I love the simplicity and directness of honk but I wish the variable naming were a bit less whimsical. Somewhat undoes all the good work the code is doing to make things understandable.
(compare to GotoSocial which is, to me, an unreadable mess of interfaces and packages out the wazoo.)
I love the first paragraph of this post so much.
Thank you 🥰
It might be nice to see how errors are returned in ActivityPub, such as an unrecognized user—is it a 404? A 200 with a JSON encoded error message?
This is wonderful! I mean the writing - but also the joy of PHP.
This is a great example of Literate programming [1]
[1] https://en.wikipedia.org/wiki/Literate_programming
Well-commented code is not the same thing as literate programming.
Knuth-style literate programming is two things:
Knuth was using Pascal which lacks a module system and requires programs to follow a very rigid order of presentation. His tangle/weave tooling allowed him to split his code into chapters and present it in order of theme or functionality.
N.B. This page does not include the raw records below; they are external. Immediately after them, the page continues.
(** A read that failed: whether a request is written again, and what follows. *)
Definition pullFailedRead (s : pullState) (r : pullRound) (failed : option goerr) : bool * pullNext :=
  match pu_cancelled r with
  | Some e => (false, PullReturn (Failure (Plain e)) s)
  | None =>
      match failed with
      | Some e => (false, PullReturn (Failure (Plain e)) s)
      | None =>
          if (0 <? pingRestart) && shouldExitForPingTimeout (pu_lateInbound r) (pu_late r) pingRestart
          then (false, PullReturn (Failure (Plain ErrPingRestartTimeout)) s) else
          if pu_late r <? pl_nextPushRequest s then (false, PullContinue s) else
          match pu_write r with
          | Some e => (true, PullReturn (Failure (Plain e)) s)
          | None => (true, PullContinue (s <| pl_nextPushRequest := pu_late r + tlsPushRequestResendInterval |>))
          end
      end
  end.

(** The options of a complete reply. *)
Definition pullApply (s : pullState) (o : pushedOptions) (random : Z) : pullNext :=
  let '(applyErr, c) := applyDecodedPushedOptions (pl_client s) o random in
  let s := s <| pl_client := c |> in
  match applyErr with
  | Some e => PullReturn (Failure (Plain e)) s
  | None =>
      let s := if nonEmpty (po_SelectedCipher o) then s <| pl_selectedCipher := po_SelectedCipher o |> else s in
      let s := if nonEmpty (po_SelectedAuth o) then s <| pl_selectedAuth := po_SelectedAuth o |> else s in
      if nonEmpty (pl_selectedCipher s) then PullReturn (Success (pl_selectedCipher s, pl_selectedAuth s)) s else
      match selectPulledCipher (tk_options c) (tk_remoteCipherName c) with
      | Err e => PullReturn (Failure (Plain e)) s
      | Ok resolvedCipher => PullReturn (Success (resolvedCipher, pl_selectedAuth s)) (s <| pl_selectedCipher := resolvedCipher |>)
      end
  end.

Definition pullPushReply (s : pullState) (controlRecord : bytes) (random : Z) : pullNext :=
  let filters := cpo_Filters (co_Pull (tk_options (pl_client s))) in
  match appendPushReplyPayloadSegment (pl_lines s) controlRecord with
  | Some (accumulatedLines, continuation) =>
      let s := s <| pl_lines := accumulatedLines |> <| pl_continuationPending := continuation =? 2 |> in
      if continuation =? 2 then PullContinue s else
      match accumulatedLines with
      | [] => PullPanic
      | commandName :: optionLines => pullApply (s <| pl_lines := [] |>) (decodePushReplyOptionLines commandName optionLines remoteHost filters).1 random
      end
  | None =>
      match decodePushReplyPayloadWithFilters controlRecord remoteHost filters with
      | None => PullContinue (s <| pl_continuationPending := false |>)
      | Some (o, continuation) =>
          let s := s <| pl_continuationPending := continuation =? 2 |> in
          if continuation =? 2 then PullContinue s else pullApply s o random
      end
  end.

Definition withAuthentication (s : pullState) (a : option clientAuthenticationSession) : pullNext :=
  match a with
  | None => PullPanic
  | Some a => PullContinue (s <| pl_client := (pl_client s) <| tk_authentication := a |> |>)
  end.

Definition pullRecord (s : pullState) (r : pullRound) (controlRecord : bytes) : pullNext :=
  let c := pl_client s in
  match classifyTLSControlDirective controlRecord with
  | tlsControlDirectiveAuthFailed => let '(e, c) := clientAuthFailed c controlRecord in PullReturn (Failure e) (s <| pl_client := c |>)
  | tlsControlDirectiveAuthPending =>
      let deadline := authPendingDeadline (tk_options c) controlRecord (pu_pendingNow r) in
      let s := s <| pl_deadline := deadline |> <| pl_authenticationPending := true |> in
      withAuthentication s (updateChallengeDeadline (tk_authentication c) (OwnerSession (tk_session c)) deadline)
  | tlsControlDirectiveRestart => PullReturn (Failure (newServerRestartError controlRecord)) s
  | tlsControlDirectiveHalt => PullReturn (Failure (Plain ErrServerHalt)) s
  | tlsControlDirectiveExit => PullReturn (Failure (Plain ErrServerExit)) s
  | tlsControlDirectiveInfoPre =>
      withAuthentication s (handleServerPushedInfo (tk_authentication c) (tk_options c) (tk_session c) (pu_newID r) controlRecord (pl_deadline s))
  | tlsControlDirectivePushReply => pullPushReply s controlRecord (pu_random r)
  | tlsControlDirectiveInfo | tlsControlDirectiveCRResponse | tlsControlDirectiveUnknown => PullContinue s
  end.

Definition pullTimeoutError (s : pullState) : goerr :=
  if pl_authenticationPending s then ErrAuthPendingTimeout else
  if pl_continuationPending s then ErrExtend ErrNoPushReply "incomplete push continuation" else ErrNoPushReply.

(** One round; the number is that of the requests it writes. *)
Definition pullStep (s : pullState) (r : pullRound) : nat * pullNext :=
  if negb (pu_now r <? pl_deadline s) then (0%nat, PullReturn (Failure (Plain (pullTimeoutError s))) s) else
  match pu_read r with
  | ReadData controlRecord => (0%nat, pullRecord s r controlRecord)
  | ReadTimedOut => let '(wrote, next) := pullFailedRead s r None in (if wrote : bool then 1%nat else 0%nat, next)
  | ReadFailed e => let '(wrote, next) := pullFailedRead s r (Some e) in (if wrote : bool then 1%nat else 0%nat, next)
  end.

(** The script has ended and the loop waits, or what the loop returns. *)
Fixpoint pullLoop (s : pullState) (rounds : list pullRound) : pullNext :=
  match rounds with
  | [] => PullContinue s
  | r :: rounds => match (pullStep s r).2 with PullContinue s => pullLoop s rounds | next => next end
  end.

End Pull.

(** [written] is what the first request's write returned. *)
Definition pullConfigurationAndCipher (remoteHost : Addr) (c : tlsClient) (now : Time) (written : option goerr) (rounds : list pullRound) : pullNext :=
  let deadline := now + cti_HandWindow (co_Timing (tk_options c)) in
  let s := mkPull c EmptyString (authOrDefault (cdo_Auth (co_DataChannel (tk_options c)))) [] false false deadline
             (now + tlsPushRequestResendInterval) in
  match written with
  | Some e => PullReturn (Failure (Plain e)) s
  | None => pullLoop remoteHost (prePullPingRestart (tk_options c) (tk_protocol c)) s rounds
  end.

(** ** Control messages *)

(** What a message of an established session does: the error it ends the session with. *)
Definition dispatchControlDirective (remoteHost : Addr) (newID : string) (random : Z) (c : tlsClient) (controlRecord : bytes)
    : option (option clientErr * tlsClient) :=
  match classifyTLSControlDirective controlRecord with
  | tlsControlDirectiveAuthFailed => let '(e, c) := clientAuthFailed c controlRecord in Some (Some e, c)
  | tlsControlDirectiveRestart => Some (Some (newServerRestartError controlRecord), c)
  | tlsControlDirectiveHalt => Some (Some (Plain ErrServerHalt), c)
  | tlsControlDirectiveExit => Some (Some (Plain ErrServerExit), c)
  | tlsControlDirectiveInfoPre =>
      a ← handleServerPushedInfo (tk_authentication c) (tk_options c) (tk_session c) newID controlRecord 0;
      Some (None, c <| tk_authentication := a |>)
  | tlsControlDirectivePushReply =>
      match decodePushReplyPayloadWithFilters controlRecord remoteHost (cpo_Filters (co_Pull (tk_options c))) with
      | None => Some (None, c)
      | Some (o, _) => let '(e, c) := applyDecodedPushedOptions c o random in Some (Plain <$> e, c)
      end
  | _ => Some (None, c)
  end.

(** A round of [controlMessageLoop]: whether the context is done, what the read
    returned, and what a challenge and a framing would use. *)
Record controlRound := mkControlRound { cr_done : bool; cr_read : readOutcome; cr_newID : string; cr_random : Z }.

(** The error the session finishes with, [None] while the loop runs; the outer [None]
    is a panic. *)
Fixpoint controlMessageLoop (remoteHost : Addr) (c : tlsClient) (rounds : list controlRound) : option (option (option clientErr) * tlsClient) :=
  match rounds with
  | [] => Some (None, c)
  | r :: rounds =>
      if cr_done r then Some (Some None, c) else
      match cr_read r with
      | ReadTimedOut => controlMessageLoop remoteHost c rounds
      | ReadFailed e => Some (Some (Some (Plain e)), c)
      | ReadData controlRecord =>
          '(dispatchErr, c) ← dispatchControlDirective remoteHost (cr_newID r) (cr_random r) c controlRecord;
          match dispatchErr with Some e => Some (Some (Some e), c) | None => controlMessageLoop remoteHost c rounds end
      end
  end.

(** How the server learns that the client leaves. *)
Inductive exitNotice := ExitOverControlChannel | ExitOverDataChannel.

Definition sendExplicitExitNotifyIfRequested (c : tlsClient) (hasControlChannel hasPrimary hasCodec : bool) : list exitNotice :=
  if negb (HasPrefix (tk_protocol c) "udp") then [] else
  let notifyCount := tc_ExplicitExitNotify (tk_configuration c) in
  if notifyCount <=? 0 then [] else
  if negb hasControlChannel then [] else
  if shouldSendCCExitOverControlChannel (tk_configuration c) then (if hasPrimary then [ExitOverControlChannel] else []) else
  if negb hasCodec then [] else replicate (Z.to_nat notifyCount) ExitOverDataChannel.

(** ** The end of a session *)

(** [ce_done] is what the channel [done] delivers: the first error. *)
Record clientSessionEnd := mkEnd {
  ce_ready : bool;
  ce_done : option (option clientErr);
  ce_cancelled : bool;
  ce_challengeCancelErr : option goerr;
  ce_authentication : clientAuthenticationSession;
}.

#[export] Instance eta_clientSessionEnd : Eta clientSessionEnd := λ e,
  mkEnd (ce_ready e) (ce_done e) (ce_cancelled e) (ce_challengeCancelErr e) (ce_authentication e).

Definition setReady (ready : bool) (s : clientSessionEnd) : clientSessionEnd := s <| ce_ready := ready |>.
If your programming language allows you to write code with a nice order of presentation, that doesn’t mean you are doing literate programming, it just means that one of the reasons for literate programming no longer exists.
I was incorporating in my thinking, the text of the web page as ‘informative’ context associated with code.
My take on literate programming ‘evolved’ so to speak, perhaps beyond (or tangenial) of its original intent. So perhaps my comment that this was a great example of LP, was a bit of oversimplification.
I view literate programming as a practice that involves:
a) Synchronizing descriptive text with the code.
b) Tooling navigate between code and text (and ASCII diagrams, when available)
c) Ensuring that the text includes intent, description of options and why the particular approach was taken, potential gotchas and things to avoid (beyond what can be done via compile-time-constraints), reference to Requirements/stories (if Agile SDLC process was used, or a reference to documented requirements/technical specs).
Now I need a shared PHP hosting! Any deals for lobste.rs?!
I’ve not used them for ages but Nearly Free Speech is still around and had a great reputation for scaling costs down to almost nothing for low-traffic sites.